Just like before, click on New policy, and give it a unique name. The first few settings are exactly the same:
- Under users and groups apply to all users (or restrict it to test users as before);
- Under Cloud apps, select Office 365 SharePoint Online;
Under Conditions – Client apps, select Mobile apps and desktop clients:
The final option to select is the conditions under which access will be granted. If you plan to use several options like I have below, make sure you pay careful attention to whether or not you require ALL or ONE of the selected controls, depending on how restrictive you’d like to be.
Obviously, you’ll want to set this based on your own requirements, but I think having a device either be domain joined, or Intune compliant is a good way to go. This allows you to support a mixture of managed device types – mobile phones for instance, can’t be domain joined, so you’ll need to allow for them to be managed / compliant instead of just domain joined. One caveat to this specific restriction is that devices need to be registered in Intune in order for them to be properly detected as compliant. If a mobile device is not registered in Intune, then access to the SharePoint / OneDrive app will be blocked, as it will neither be compliant or domain joined.
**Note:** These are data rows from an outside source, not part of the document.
(** * ip-dns-check.py: a shallow embedding and its specification

    The script reads hostnames, resolves each one and writes a report.
    Its external calls (the two resolvers, [socket.inet_aton], [open],
    the writes to the report, [datetime.now]) are fields of a [World];
    its effects (console output, file writes, calls of a resolver) are
    events appended to a trace; its
    exceptions are values of [exn] propagated by an error monad, with
    Python's rules for [try]/[except] written out. *)

From Stdlib Require Import ZArith List Bool Lia.
From Stdlib Require Import Strings.String Strings.Ascii Numbers.DecimalString.
Import ListNotations.

Open Scope list_scope.
Open Scope string_scope.

(** ** Python strings

    A [str] is modelled as a [string] whose characters are the code points
    below 256. *)

(** [str.isspace] on one character, for the code points below 256. *)
Definition isspace (c : ascii) : bool :=
  let n := nat_of_ascii c in
  (((9 <=? n) && (n <=? 13)) || ((28 <=? n) && (n <=? 32))
   || (n =? 133) || (n =? 160))%nat.

(** [bool(s)] for a string: the empty string is falsy. *)
Definition truthy (s : string) : bool :=
  match s with
  | EmptyString => false
  | String _ _ => true
  end.

Fixpoint lstrip (s : string) : string :=
  match s with
  | EmptyString => EmptyString
  | String c s' => if isspace c then lstrip s' else s
  end.
(** * viajera-digital: the YouTube-to-transcript pipeline

    A shallow embedding of [lib/youtube-audio-extractor.ts], of
    [lib/groq-client.ts] and of the POST handlers of
    [app/api/process-youtube-decimas/route.ts] and
    [app/api/transcribe-audio/route.ts], with the properties the
    specification states about them and further properties of the code.

    Conventions.
    - A JavaScript string is the list of its UTF-16 code units, each an
      integer ([Z]).  [str] turns an ASCII literal into such a list.
    - A regular expression is a term of [regex]; [rmatch] is the
      backtracking matcher of ECMAScript, written with continuations as in
      the language definition (greedy quantifiers, ordered alternatives).
    - Effectful code runs in the monad [M]: it reads and updates a [State]
      (files on disk, the pending-cleanup registry, the children still
      running), may throw, and emits a chronological list of [Event]s.
      What the outside world answers is read from an [Env]. *)

From Stdlib Require Import ZArith List Bool Lia Ascii String DecimalString.
From Stdlib Require QArith.
From stdpp Require Import base tactics option list gmap sets.

Local Open Scope Z_scope.

(** ** JavaScript strings *)

Abbreviation jsstring := (list Z).

Fixpoint str (s : string) : jsstring :=
  match s with
  | EmptyString => []
  | String a s' => Z.of_N (N_of_ascii a) :: str s'
  end.

(** [s.startsWith(p)], returning what follows the prefix. *)
Fixpoint strip_prefix (p s : jsstring) : option jsstring :=
  match p, s with
  | [], _ => Some s
  | a :: p', b :: s' => if a =? b then strip_prefix p' s' else None
  | _ :: _, [] => None
  end.

(** [s.includes(p)]. *)
Fixpoint includes (s p : jsstring) : bool :=
  match strip_prefix p s with
  | Some _ => true
  | None => match s with [] => false | _ :: s' => includes s' p end
  end.

(** [s.replace(/c/g, r)] for a one-character pattern. *)
Fixpoint replace_all (c : Z) (r s : jsstring) : jsstring :=
  match s with
  | [] => []
  | a :: s' => (if a =? c then r else [a]) ++ replace_all c r s'
  end.

(** [x || d] on strings: the empty string is falsy. *)
Definition or_default (x d : jsstring) : jsstring :=
  match x with [] => d | _ => x end.

(** An integer inside a template literal: its decimal digits. *)
Definition decimal (n : Z) : jsstring :=
  match n with
  | 0 => str "0"
  | Zpos p => str (NilEmpty.string_of_uint (Pos.to_uint p))
  | Zneg p => str "-" ++ str (NilEmpty.string_of_uint (Pos.to_uint p))
  end.

(** ** Regular expressions *)

Inductive regex : Type :=
| RBol                              (* ^ *)
| REol                              (* $ *)
| RLit (l : jsstring)               (* a run of literal characters *)
| RSet (p : Z -> bool)              (* one character of a class *)
| RStarSet (p : Z -> bool)          (* class*, greedy *)
| RSeq (r1 r2 : regex)
| RAlt (r1 r2 : regex)              (* r1|r2 *)
| ROpt (r : regex)                  (* r?, greedy *)
| RGroup (i : nat) (r : regex).     (* the i-th capturing group *)

(** r{n} *)
Fixpoint rrep (n : nat) (r : regex) : regex :=
  match n with
  | O => RLit []
  | S n' => RSeq r (rrep n' r)
  end.

(** The array a match returns: index 0 is the whole match, index i the i-th
    group; a group that took no part is absent (undefined). *)
Abbreviation captures := (gmap nat jsstring).

(** The characters of [s] consumed when [s'] is what remains. *)
Definition consumed (s s' : jsstring) : jsstring :=
  take (length s - length s') s.

Section Matcher.
Context {R : Type}.

Fixpoint star_set (p : Z -> bool) (s : jsstring)
    (k : jsstring -> option R) : option R :=
  match s with
  | c :: s' =>
      if p c then
        match star_set p s' k with
        | Some x => Some x
        | None => k s
        end
      else k s
  | [] => k []
  end.

(** [rmatch r whole s caps k]: match [r] at the suffix [s] of the input
    [whole], then continue with [k]; [None] is failure, which makes the
    caller try its next choice. *)
Fixpoint rmatch (r : regex) (whole s : jsstring) (caps : captures)
    (k : jsstring -> captures -> option R) : option R :=
  match r with
  | RBol => if (length s =? length whole)%nat then k s caps else None
  | REol => match s with [] => k [] caps | _ :: _ => None end
  | RLit l =>
      match strip_prefix l s with
      | Some s' => k s' caps
      | None => None
      end
  | RSet p =>
      match s with
      | c :: s' => if p c then k s' caps else None
      | [] => None
      end
  | RStarSet p => star_set p s (fun s' => k s' caps)
  | RSeq r1 r2 =>
      rmatch r1 whole s caps (fun s' caps' => rmatch r2 whole s' caps' k)
  | RAlt r1 r2 =>
      match rmatch r1 whole s caps k with
      | Some x => Some x
      | None => rmatch r2 whole s caps k
      end
  | ROpt r1 =>
      match rmatch r1 whole s caps k with
      | Some x => Some x
      | None => k s caps
      end
  | RGroup i r1 =>
      rmatch r1 whole s caps
        (fun s' caps' => k s' (<[i := consumed s s']> caps'))
  end.
End Matcher.

(** One attempt at the position where [s] starts. *)
Definition match_here (r : regex) (whole s : jsstring) : option captures :=
  rmatch r whole s ∅ (fun s' caps => Some (<[O := consumed s s']> caps)).

(** [RegExp.prototype.exec] without the g and y flags: the leftmost
    position at which the pattern matches, the end of the input included. *)
Fixpoint search (r : regex) (whole s : jsstring) : option captures :=
  match match_here r whole s with
  | Some caps => Some caps
  | None =>
      match s with
      | [] => None
      | _ :: s' => search r whole s'
      end
  end.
Once these policies have been created (and First Release enabled on the tenant), the following options can be configured in the SharePoint admin center, under Device Access:
The first option is the two policies we just enabled in Azure AD Premium, and option two actually sets the SharePoint restrictions that we’re looking for.
It’s also important to note that enabling this configuration blocks applications that don’t use modern authentication. I’m still trying to find out what kind of impact this has on Office 2010, but I don’t expect there should be much concern, as Office 2010 doesn’t integrate with SharePoint Online the way Office 2013 and 2016 do.
End User Experience
Once these policies have been applied, users will see the following banner when accessing a SharePoint or OneDrive document library, as well as when access OneNote notebooks in SharePoint Online:
The banner is not displayed while navigating through regular SharePoint sites, it only appears when accessing document libraries, or OneNote notebooks (which are stored in document libraries).
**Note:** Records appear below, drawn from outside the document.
(** * A password-gated GitHub proxy: [src/server.js]

    The Express application of [src/server.js] guards fifteen routes with the
    [authenticate] middleware and answers each admitted request with at most
    one call to a pre-authenticated Octokit client.  This development embeds

    - the JavaScript values the handlers compute with (truthiness, [||],
      [===], property access, object spread, [parseInt], [Math.min]);
    - the process configuration read from [process.env];
    - the [authenticate] middleware, the two health routes and the fifteen
      guarded handlers, written in a small monad that records the outbound
      calls;
    - the error handler and the CORS allow-list of the same file;
    - the gate and the routes of the older function kept in
      [src/netlify/functions/server.js];

    and proves the properties stated for the access gate and the forwarder.

    What is taken as given: Express has already matched the route (the
    matched route is an input), parsed the query string with [qs], parsed
    the body, and lower-cased the header names; the Octokit client is an
    oracle from outbound calls to settled promises; the clock and the
    [process] readings are inputs.  The helmet, CORS and rate-limit
    middlewares stand in front of every route and are not modelled; the
    documentation route and the 404 fallback answer with fixed text and are
    left out. *)

From stdpp Require Import gmap strings list fin_maps pretty.
From Stdlib Require Import ZArith Ascii.

Set Warnings "-register-all".
Local Open Scope string_scope.
Local Open Scope Z_scope.

(** ** JavaScript values *)

Module JS.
Also, the SharePoint and OneDrive libraries no longer have the New Document, Download or Sync options, and these options also disappear from the document context menu:
Opening up an Office document displays the same banner as above:
The documents are also read only while this is enabled – you don’t have the option to edit the doc, and you can’t copy paste out of this document into another one.
All in all, this is a solid option for locking down access to SharePoint and OneDrive resources, without needing to completely block OneDrive for Business. Users can still have full functionality on trusted machines, but very limited access across the board while on personal or untrusted devices.